We’ve already written in great detail about Tai Chi and its many benefits for COPD patients, however, we’ll summarize it here for your convenience. Essentially, Tai Chi is a form of low-impact exercise that combines a variety of different poses with fluid and controlled movements. In other words, you won’t be moving your legs and arms around erratically without purpose; you’ll instead be focusing on making every movement meaningful.

 

Man practicing Tai Chi

 

Creating this mind-body connection is very important for people with COPD because as your disease progresses, it becomes increasingly difficult to control things like your breathing which are unconscious motor movements in people with healthy lungs. As such, it’s recommended that COPD patients learn Tai Chi as soon as they’re diagnosed because it will take some time to learn how this form of movement mediation works, and its benefits will increase exponentially as time goes on.

 

Tai Chi also has several undeniable benefits when it comes to mindfulness. One of the reasons anxiety and depression are so common among COPD patients is that they feel a loss of control.
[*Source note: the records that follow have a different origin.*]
(* ===== verification/Context.v ===== *)
(** * Queue contexts (qdma_context.c)

    The context words of a queue, as [make_sw_context], [make_prefetch_context],
    [make_wrb_context] and [make_intr_context] build them, and the operations
    that clear, program and read the contexts of a queue in the device (the
    physical function's versions of [src/drv/libqdma/qdma_context.c]). *)

From S2P Require Import Prelude Regs Types.

(** ** Bit positions (qdma_regs.h) *)

Definition S_DESC_CTXT_W1_F_QEN : Z := 0.
Definition S_DESC_CTXT_W1_F_FCRD_EN : Z := 1.
Definition S_DESC_CTXT_W1_F_WBI_CHK : Z := 2.
Definition S_DESC_CTXT_W1_F_WB_ACC_EN : Z := 3.
Definition S_DESC_CTXT_W1_FUNC_ID : Z := 4.
Definition S_DESC_CTXT_W1_RNG_SZ : Z := 12.
Definition S_DESC_CTXT_W1_DSC_SZ : Z := 16.
Definition S_DESC_CTXT_W1_F_MM_CHN : Z := 19.
Definition S_DESC_CTXT_W1_F_WBK_EN : Z := 20.
Definition S_DESC_CTXT_W1_F_IRQ_EN : Z := 21.

Definition S_WRB_CTXT_W0_F_EN_STAT_DESC : Z := 0.
Definition S_WRB_CTXT_W0_F_EN_INT : Z := 1.
Definition S_WRB_CTXT_W0_TRIG_MODE : Z := 2.
Definition S_WRB_CTXT_W0_FNC_ID : Z := 5.
Definition M_WRB_CTXT_W0_FNC_ID : Z := 0xFF.
Definition S_WRB_CTXT_W0_F_COLOR : Z := 23.
Definition S_WRB_CTXT_W0_BADDR_64 : Z := 28.
Definition M_WRB_CTXT_W0_BADDR_64 : Z := 0xF.
Definition L_WRB_CTXT_W0_BADDR_64 : Z := 4.
Definition S_WRB_CTXT_W2_BADDR_64 : Z := 0.
Definition M_WRB_CTXT_W2_BADDR_64 : Z := 0x3FFFFF.
Definition S_WRB_CTXT_W2_DESC_SIZE : Z := 22.
Definition S_WRB_CTXT_W3_F_VALID : Z := 24.

Definition S_PFTCH_W0_FNC_ID : Z := 5.
Definition M_PFTCH_W0_FNC_ID : Z := 0xFF.
Definition S_PFTCH_W0_F_EN_PFTCH : Z := 27.
Definition S_PFTCH_W1_F_VALID : Z := 13.

Definition S_INT_COAL_W0_F_VALID : Z := 0.
Definition S_INT_COAL_W0_VEC_ID : Z := 1.
Definition S_INT_COAL_W0_BADDR_64 : Z := 9.
Definition M_INT_COAL_W0_BADDR_64 : Z := 0x7FFFFF.
Definition S_INT_COAL_W1_BADDR_64 : Z := 0.
Definition M_INT_COAL_W1_BADDR_64 : Z := 0x1FFFFFFF.

(** ** Building the context words *)

(** A context is an array of [cnt] words: the error [-EINVAL] of a short
    array, or the words. *)
Definition make_sw_context (xdev : xlnx_dma_dev) (q : qdma_descq) (cnt : Z)
    : Z + list Z :=
  if cnt <? 4 then inl (- EINVAL) else
  let w1 := or_bits
    [ Z.shiftl 1 S_DESC_CTXT_W1_F_QEN;
      Z.shiftl 1 S_DESC_CTXT_W1_F_WB_ACC_EN;
      Z.shiftl 1 S_DESC_CTXT_W1_F_WBI_CHK;
      Z.shiftl (func_id xdev) S_DESC_CTXT_W1_FUNC_ID;
      Z.shiftl 1 S_DESC_CTXT_W1_F_WBK_EN;
      Z.shiftl (irq_en (cc q)) S_DESC_CTXT_W1_F_IRQ_EN ] in
  let w1' :=
    if negb (st (conf q)) then   (* mm h2c/c2h *)
      or_bits [ Z.shiftl (desc_sz_z DESC_SZ_32B) S_DESC_CTXT_W1_DSC_SZ;
                Z.shiftl (channel q) S_DESC_CTXT_W1_F_MM_CHN ]
    else if c2h (conf q) then    (* st c2h *)
      or_bits [ Z.shiftl 1 S_DESC_CTXT_W1_F_FCRD_EN;
                Z.shiftl (desc_sz_z DESC_SZ_8B) S_DESC_CTXT_W1_DSC_SZ ]
    else                         (* st h2c *)
      Z.shiftl (desc_sz_z DESC_SZ_16B) S_DESC_CTXT_W1_DSC_SZ in
  inr ([ 0; u32 (Z.lor w1 w1'); u32 (PCI_DMA_L (desc_bus (ring q)));
         u32 (PCI_DMA_H (desc_bus (ring q))) ]
       ++ replicate (Z.to_nat cnt - 4) 0).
Chest pain, fatigue, breathlessness, and exacerbations caused by COPD cannot always be predicted, so Tai Chi affords these people the ability to be in full control of something. Many people swear by this, saying that it has renewed a sense of control and purpose in their life.

 

There are three different ways to practice Tai Chi: as an individual, in a group setting, or with an instructor. Currently, due to COVID-19, it’s recommended that you practice Tai Chi on your own, however, if you can find a group that takes social distancing measures seriously, this could be an option too. If you’re doing it on your own, this guide will be helpful in getting you started on the right foot.

 

Woman practicing yoga

 

Yoga can also be considered a type of movement meditation, however, whereas Tai Chi is more focused on the act of moving, yoga is more focused on the various positions. Another difference between the two is that Tai Chi is usually performed in a standing position while yoga is done on the ground. Since yoga requires a lot of strength and agility, it’s not always recommended for people who are physically impaired.



Mantra Meditation

A “mantra” is a word, syllable, or phrase that’s repeated during meditation. This is very similar to focused meditation in that you’re concentrating on one specific thing, however, mantra mediation differs because there is usually a purpose or a meaning behind the sound that’s being produced. Mantras can also be repeated by the mediator whereas the sounds produced in focused meditation are usually external.

 

People practicing yoga

 

The idea behind mantra meditation is that every sound is a tool for transforming consciousness. So, instead of simply training your mind to concentrate, you’re also altering your state of mind rather than just your thoughts. The type of sound that you produce, its frequency, and volume will all be determined by what state of mind you’re trying to produce. One of the most popular types of mantra meditation is called transcendental meditation.

 

Mindfulness Meditation

Mindfulness meditation is directed at helping you be more present in the current moment. In other words, whereas focused meditation and mantra meditation are aimed at focusing on one specific sensation, mindfulness mediation is designed to help you better understand the urges and feelings you are currently experiencing.

 

Another core component of mindfulness meditation is understanding your breathing. Unlike with breathing techniques, there is no special way that you have to breathe. As the name “mindfulness” suggests, you should be focusing on how your breathing is in the current moment, not how you want it to be.

 

Benefits of Meditation for COPD Patients

Benefits of meditation for copd patients

 

Conclusion 

Mindfulness is something that many people struggle with. It’s easy to forget that an overworked mind that’s crowded with thoughts can not make decisions effectively. And living with this burden for months or years on end can be exhausting to say the very least.

 

There are many different types of meditation, but they’re all aimed at helping you control your thoughts and motor functions, and giving you the skills you need to live in the moment rather than being distracted by thoughts of the past or future.

 

As a COPD patient, there is no understating the importance of effective meditation. If you become overwhelmed by negative thoughts about your disease, you may want to take a step back and start incorporating meditation techniques into your daily routine.

 

While meditation is by no means a replacement for your COPD treatment plan, certain types of meditation like Tai Chi and yoga can be used in tandem with your pulmonary rehabilitation plan and breathing techniques. But as always, be sure to check in with your pulmonologist to learn the best way to do this.  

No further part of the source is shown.